Заместитель Молева дважды отправляла Сергеева на отдых, Истомин буквально силой уводил его на прием пищи.
За работой Ермолай, как ему казалось, забывал об Онись, прошла и головная боль…
* * *
Восточная Пруссия, вилла в Штейнорте, резиденция рейхсминистра Риббентропа…
В комнате, все стены которой были уставлены шкафами с книгами, в креслах расположились двое представительных мужчин: рейхсминистр Риббентроп и пастор Краузе. Они внимательно слушали музыкальное произведение, больше похожее на победный марш, в исполнении голосистого мужчины.
Вот радиоприемник закончил извергать музыку.
— Изумительный тенор! — восторженно бросает Риббентроп. — Блестящая техника исполнения!
— Смысловая, поэтическая нагрузка произведения впечатляет, — довольно говорит пастор.
— Предлагаю отметить настоящее искусство бокалом вина, — весело изрекает рейхсминистр и берет в руку стоящий на столике бокал.
— Поддерживаю и присоединяюсь.
Мужчины сделали по несколько глотков.
Через несколько секунд пастор вымолвил:
— Господин рейхсминистр, что сейчас с тем русским золотом, которое они хотели вывезти из Москвы? Они его вывезли?
Риббентроп загадочно улыбнулся и ответил:
— Запасы оказались весьма велики. По моим данным, они его постепенно перевозят на Урал. Им пытается помешать адмирал Канарис со своими заброшенными диверсантами и завербованными агентами, — усмехнулся. — Но, насколько я в курсе, безуспешно.
— А зачем взрывать золото врага? — вопрошает пастор. — Его надо обратить во благо победителя!
— И я такого же мнения…
* * *
Закончив выгрузку металла, его размещение в хранилище и доложив начальству, Сергеев и Истомин отправились отдыхать в гостиницу.
По дороге майор вымолвил:
— Я получил приказ выехать на два-три дня по служебным делам в Свердловск. Ты как, Ермолай, тут справишься без меня? Не будешь хандрить и болеть?
— Справлюсь.
— Только не забывай, жестокий враг будет мешать осуществлению нашей операции. Будет покушаться на людей. Будь предельно осторожен и бдителен. Обещаешь?

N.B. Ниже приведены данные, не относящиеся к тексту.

(** A half turn with any stride: output pixel [k] is the source pixel
    that lies [k] pixels before offset [height * rowsize - c]. *)
Lemma rotatebitmap_180_stride src dst (H W rs : Z) (cs : string) (c : nat) :
  components cs = Some c ->
  0 <= H -> 0 <= W ->
  H * W * Z.of_nat c <= len dst ->
  (H * W - 1) * Z.of_nat c <= u32 (H * rs) - Z.of_nat c ->
  u32 (H * rs) <= len src ->
  exists d,
    rotatebitmap src dst 180 H W rs cs = Done d /\
    len d = len dst /\
    (forall i, H * W * Z.of_nat c <= i -> rd d i = rd dst i) /\
    (forall r q j, 0 <= r < H -> 0 <= q < W -> 0 <= j < Z.of_nat c ->
       rd d ((r * W + q) * Z.of_nat c + j)
       = rd src (u32 (H * rs) - Z.of_nat c - (r * W + q) * Z.of_nat c + j)).
Proof.
  intros Hcs HH HW Hdst Hlo Hhi.
  assert (Hloops : exists d,
    rotate_loops src dst H W c (u32 (H * rs) - Z.of_nat c) (fun _ bp => bp)
      (- Z.of_nat c) = Done d /\
    len d = len dst /\
    (forall i, H * W * Z.of_nat c <= i -> rd d i = rd dst i) /\
    (forall r q j, 0 <= r < H -> 0 <= q < W -> 0 <= j < Z.of_nat c ->
       rd d ((r * W + q) * Z.of_nat c + j)
       = rd src (u32 (H * rs) - Z.of_nat c - (r * W + q) * Z.of_nat c + j))).
  { destruct (rotate_loops_spec src dst H W c (u32 (H * rs) - Z.of_nat c)
                (fun _ bp => bp) (- Z.of_nat c)
                (fun r => u32 (H * rs) - Z.of_nat c - r * W * Z.of_nat c))
      as (d & Hd & Hlen & Hout & Hin); try assumption.
    - intros _. lia.
    - intros r _ _. lia.
    - intros r q Hr Hq.
      destruct (cell_bound H W (Z.of_nat c) r q Hr Hq ltac:(lia)). lia.
    - exists d. repeat split; try assumption.
      intros r q j Hr Hq Hj. rewrite Hin by assumption. f_equal. lia. }
  destruct (components_cases _ _ Hcs) as [[-> ->]|[[-> ->]|[-> ->]]];
    exact Hloops.
Qed.

(** A quarter turn clockwise: the source has [W] rows of [H] pixels. *)
Lemma rotatebitmap_90_cells src dst (H W rs : Z) (cs : string) (c : nat) :
  components cs = Some c ->
  1 <= H -> 1 <= W -> H * W * Z.of_nat c < 2 ^ 32 ->
  H * W * Z.of_nat c <= len dst ->
  H * W * Z.of_nat c <= len src ->
  exists d,
    rotatebitmap src dst 90 H W rs cs = Done d /\
    len d = len dst /\
    (forall i, H * W * Z.of_nat c <= i -> rd d i = rd dst i) /\
    (forall r q j, 0 <= r < H -> 0 <= q < W -> 0 <= j < Z.of_nat c ->
       rd d ((r * W + q) * Z.of_nat c + j)
       = rd src (((W - 1 - q) * H + r) * Z.of_nat c + j)).
Proof.
  intros Hcs HH HW Hwrap Hdst Hsrc.
  assert (Hc : (1 <= c)%nat).
  { destruct (components_cases _ _ Hcs) as [[_ ->]|[[_ ->]|[_ ->]]]; lia. }
  assert (Hb : forall r q, 0 <= r < H -> 0 <= q < W ->
     0 <= ((W - 1 - q) * H + r) * Z.of_nat c /\
     ((W - 1 - q) * H + r) * Z.of_nat c + Z.of_nat c <= H * W * Z.of_nat c).
  { intros r q Hr Hq.
    destruct (cell_bound W H (Z.of_nat c) (W - 1 - q) r) as [? ?]; lia. }
  assert (Hgen : forall start step,
    (forall r, 0 <= r < H -> start r = (W - 1) * H * Z.of_nat c + Z.of_nat c * r) ->
    step = - (H * Z.of_nat c) ->
    exists d,
    rotate_loops src dst H W c 0 (fun h _ => start h) step = Done d /\
    len d = len dst /\
    (forall i, H * W * Z.of_nat c <= i -> rd d i = rd dst i) /\
    (forall r q j, 0 <= r < H -> 0 <= q < W -> 0 <= j < Z.of_nat c ->
       rd d ((r * W + q) * Z.of_nat c + j)
       = rd src (((W - 1 - q) * H + r) * Z.of_nat c + j))).
  { intros start step Hstart ->.
    destruct (rotate_loops_spec src dst H W c 0 (fun h _ => start h)
                (- (H * Z.of_nat c))
                (fun r => (W - 1) * H * Z.of_nat c + Z.of_nat c * r))
      as (d & Hd & Hlen & Hout & Hin); try lia.
    - intros _. apply Hstart. lia.
    - intros r Hr0 Hr1. apply Hstart. lia.
    - intros r q Hr Hq. specialize (Hb r q Hr Hq).
      replace ((W - 1) * H * Z.of_nat c + Z.of_nat c * r
               + q * - (H * Z.of_nat c))
        with (((W - 1 - q) * H + r) * Z.of_nat c) by lia. lia.
    - exists d. repeat split; try assumption.
      intros r q j Hr Hq Hj. rewrite Hin by assumption. f_equal. lia. }
  assert (Hp : 0 <= (W - 1) * H) by nia.
  assert (Hp2 : (W - 1) * H * Z.of_nat c < 2 ^ 32) by nia.
  assert (Hp3 : (W - 1) * H < 2 ^ 32) by nia.
  assert (Hp4 : H * Z.of_nat c < 2 ^ 32) by nia.
  destruct (components_cases _ _ Hcs) as [[-> ->]|[[-> ->]|[-> ->]]];
    apply Hgen; try (intros r Hr); u32_simpl; lia.
Qed.

(** A quarter turn the other way. *)
Lemma rotatebitmap_270_cells src dst (H W rs : Z) (cs : string) (c : nat) :
  components cs = Some c ->
  1 <= H -> 1 <= W -> H * W * Z.of_nat c < 2 ^ 32 ->
  H * W * Z.of_nat c <= len dst ->
  H * W * Z.of_nat c <= len src ->
  exists d,
    rotatebitmap src dst 270 H W rs cs = Done d /\
    len d = len dst /\
    (forall i, H * W * Z.of_nat c <= i -> rd d i = rd dst i) /\
    (forall r q j, 0 <= r < H -> 0 <= q < W -> 0 <= j < Z.of_nat c ->
       rd d ((r * W + q) * Z.of_nat c + j)
       = rd src ((q * H + (H - 1 - r)) * Z.of_nat c + j)).
Proof.
  intros Hcs HH HW Hwrap Hdst Hsrc.
  assert (Hc : (1 <= c)%nat).
  { destruct (components_cases _ _ Hcs) as [[_ ->]|[[_ ->]|[_ ->]]]; lia. }
  assert (Hb : forall r q, 0 <= r < H -> 0 <= q < W ->
     0 <= (q * H + (H - 1 - r)) * Z.of_nat c /\
     (q * H + (H - 1 - r)) * Z.of_nat c + Z.of_nat c <= H * W * Z.of_nat c).
  { intros r q Hr Hq.
    destruct (cell_bound W H (Z.of_nat c) q (H - 1 - r)) as [? ?]; lia. }
  assert (Hgen : forall start step,
    (forall r, 0 <= r < H -> start r = (H - r) * Z.of_nat c - Z.of_nat c) ->
    step = H * Z.of_nat c ->
    exists d,
    rotate_loops src dst H W c 0 (fun h _ => start h) step = Done d /\
    len d = len dst /\
    (forall i, H * W * Z.of_nat c <= i -> rd d i = rd dst i) /\
    (forall r q j, 0 <= r < H -> 0 <= q < W -> 0 <= j < Z.of_nat c ->
       rd d ((r * W + q) * Z.of_nat c + j)
       = rd src ((q * H + (H - 1 - r)) * Z.of_nat c + j))).
  { intros start step Hstart ->.
    destruct (rotate_loops_spec src dst H W c 0 (fun h _ => start h)
                (H * Z.of_nat c)
                (fun r => (H - r) * Z.of_nat c - Z.of_nat c))
      as (d & Hd & Hlen & Hout & Hin); try lia.
    - intros _. apply Hstart. lia.
    - intros r Hr0 Hr1. apply Hstart. lia.
    - intros r q Hr Hq. specialize (Hb r q Hr Hq).
      replace ((H - r) * Z.of_nat c - Z.of_nat c + q * (H * Z.of_nat c))
        with ((q * H + (H - 1 - r)) * Z.of_nat c) by lia. lia.
    - exists d. repeat split; try assumption.
      intros r q j Hr Hq Hj. rewrite Hin by assumption. f_equal. lia. }
  assert (Hp4 : H * Z.of_nat c < 2 ^ 32) by nia.
  destruct (components_cases _ _ Hcs) as [[-> ->]|[[-> ->]|[-> ->]]];
    apply Hgen; try (intros r Hr); u32_simpl; lia.
Qed.

(** Two buffers of [H * W] pixels with the same components are equal. *)
Lemma cells_ext (d x : list A) (H W : Z) (c : nat) :
  (0 < c)%nat -> 0 <= W ->
  len d = H * W * Z.of_nat c -> len x = H * W * Z.of_nat c ->
  (forall r q j, 0 <= r < H -> 0 <= q < W -> 0 <= j < Z.of_nat c ->
     rd d ((r * W + q) * Z.of_nat c + j) = rd x ((r * W + q) * Z.of_nat c + j)) ->
  d = x.
Proof.
  intros Hc HW Hd Hx Hcells. apply buffer_ext; [congruence|].
  intros i Hi. rewrite Hd in Hi.
  destruct (offset_split H W (Z.of_nat c) i) as (r & q & j & Hr & Hq & Hj & ->);
    try lia.
  now apply Hcells.
Qed.

(** A half turn with the stride of the buffer, row by row. *)
Lemma rotatebitmap_180_rows src dst (H W : Z) (cs : string) (c : nat) :
  components cs = Some c ->
  0 <= H -> 0 <= W -> H * W * Z.of_nat c < 2 ^ 32 ->
  len src = H * W * Z.of_nat c -> len dst = H * W * Z.of_nat c ->
  exists d,
    rotatebitmap src dst 180 H W (W * Z.of_nat c) cs = Done d /\
    len d = H * W * Z.of_nat c /\
    (forall h w j, 0 <= h < H -> 0 <= w < W -> 0 <= j < Z.of_nat c ->
       rd d ((h * W + w) * Z.of_nat c + j)
       = rd src (((H - 1 - h) * W + (W - 1 - w)) * Z.of_nat c + j)).
Proof.
  intros Hcs HH HW Hwrap Hsrc Hdst.
  assert (Hc : (1 <= c)%nat).
  { destruct (components_cases _ _ Hcs) as [[_ ->]|[[_ ->]|[_ ->]]]; lia. }
  assert (Hn : 0 <= H * W) by (apply Z.mul_nonneg_nonneg; lia).
  assert (Hu : u32 (H * (W * Z.of_nat c)) = H * W * Z.of_nat c).
  { rewrite Z.mul_assoc. apply u32_small. nia. }
  destruct (rotatebitmap_180_stride src dst H W (W * Z.of_nat c) cs c)
    as (d & Hd & Hlen & _ & Hin); try assumption; try lia.
  exists d. split; [exact Hd|]. split; [lia|]. rewrite Hu in Hin.
  intros h w j Hh Hw Hj. rewrite Hin by assumption. f_equal. lia.
Qed.

(** C4.  A half turn of a buffer of [H] rows of [W] pixels of [c]
    components, with the row stride [W * c]: row [h] of the output is row
    [H - 1 - h] of the input with its pixels in reverse order and the
    components of each pixel in their original order; counted in pixels,
    output pixel [k] is input pixel [H * W - 1 - k] (for Gray, one byte
    per pixel, [dst[i] = src[N - 1 - i]]). *)
Theorem rotatebitmap_180_matched src dst (H W : Z) (cs : string) (c : nat) :
  components cs = Some c ->
  0 <= H -> 0 <= W -> H * W * Z.of_nat c < 2 ^ 32 ->
  len src = H * W * Z.of_nat c -> len dst = H * W * Z.of_nat c ->
  exists d,
    rotatebitmap src dst 180 H W (W * Z.of_nat c) cs = Done d /\
    len d = H * W * Z.of_nat c /\
    (forall h w j, 0 <= h < H -> 0 <= w < W -> 0 <= j < Z.of_nat c ->
       rd d ((h * W + w) * Z.of_nat c + j)
       = rd src (((H - 1 - h) * W + (W - 1 - w)) * Z.of_nat c + j)) /\
    (forall k j, 0 <= k < H * W -> 0 <= j < Z.of_nat c ->
       rd d (k * Z.of_nat c + j)
       = rd src ((H * W - 1 - k) * Z.of_nat c + j)) /\
    (c = 1%nat -> forall i, 0 <= i < H * W -> rd d i = rd src (H * W - 1 - i)).
Proof.
  intros Hcs HH HW Hwrap Hsrc Hdst.
  destruct (rotatebitmap_180_rows src dst H W cs c)
    as (d & Hd & Hlen & Hrows); try assumption.
  exists d. split; [exact Hd|]. split; [exact Hlen|].
  split; [exact Hrows|].
  assert (Hk : forall k j, 0 <= k < H * W -> 0 <= j < Z.of_nat c ->
            rd d (k * Z.of_nat c + j)
            = rd src ((H * W - 1 - k) * Z.of_nat c + j)).
  { intros k j Hk Hj.
    destruct (offset_split H W 1 k) as (r & q & j0 & Hr & Hq & Hj0 & Ek);
      try lia.
    assert (k = r * W + q) as -> by lia.
    rewrite Hrows by assumption. f_equal. lia. }
  split; [exact Hk|].
  intros -> i Hi. specialize (Hk i 0 Hi ltac:(lia)).
  rewrite !Z.mul_1_r, !Z.add_0_r in Hk. exact Hk.
Qed.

Ермолай взглянул на строгое лицо майора, подумал:
«Он молодец, хорошо держится. Ведь ему тоже не сладко… Работа, начальство строгое, жена далеко… и меня еще опекает и направляет», — твердо вымолвил:
— Обещаю…
Утром Сергеев один отправился в хранилище. Как сказала дежурная по гостинице, Истомин выехал в четыре часа утра.
В своем кабинете Ермолай стал планировать свои действия на ближайшие дни. Как оказалось, ему предстояло многое сделать. Он также вспомнил о задании Булганина составить подробный паспорт хранилища.
«С него и начну сегодня», — решил после раздумий и пригласил в кабинет начальника охраны, майора Флейту…
* * *
Москва, Лубянская площадь, штаб-квартира НКВД СССР…
Полковник Норейко внимательно рассматривал стоящую перед ним в двух шагах Елизавету Жохину.
«Видок конечно неважный, наши дуроломы постарались, — прикидывал полковник. — Но… под невзрачной одежонкой определенно просматривается хорошая женская фигурка. Опять же… если убрать с лица ссадины и синяки, припудрить, подмазать, как это умеют женщины, то получится весьма приятная мордашка… Живя у Сапеги, она наверняка научилась хорошим манерам, уходу за мужчиной…».
— Присаживайся, Елизавета, — рукой показывая на стул, вымолвил полковник.
— Спасибо, — изрекла женщина и быстро присела на краешек стула.
Норейко расположился невдалеке в кресле. Изучив дело Жохиной, он понял, что не могла женщина нанести удар, от которого по сути и умерла ее подруга по фамилии Продай.
— Как жизнь, Елизавета? Наверное, обижаешься на милицию?
Женщина прямо и уверенно смотрела на полковника.
— Живу, как могу, а обижаться бессмысленно. Человек вправе обижаться только на себя.
«Она явно не дура, — размышлял полковник. — Как же с ней поступить?.. Может, поселить на служебной квартире. Привести бабу в порядок, а потом, — мысленно раздел женщину, — буду развлекаться и расслабляться с ней… Хлебнув лиха, она будет, абсолютно точно, согласна на все… И в зависимости от ее поведения, потом решу ее судьбу…».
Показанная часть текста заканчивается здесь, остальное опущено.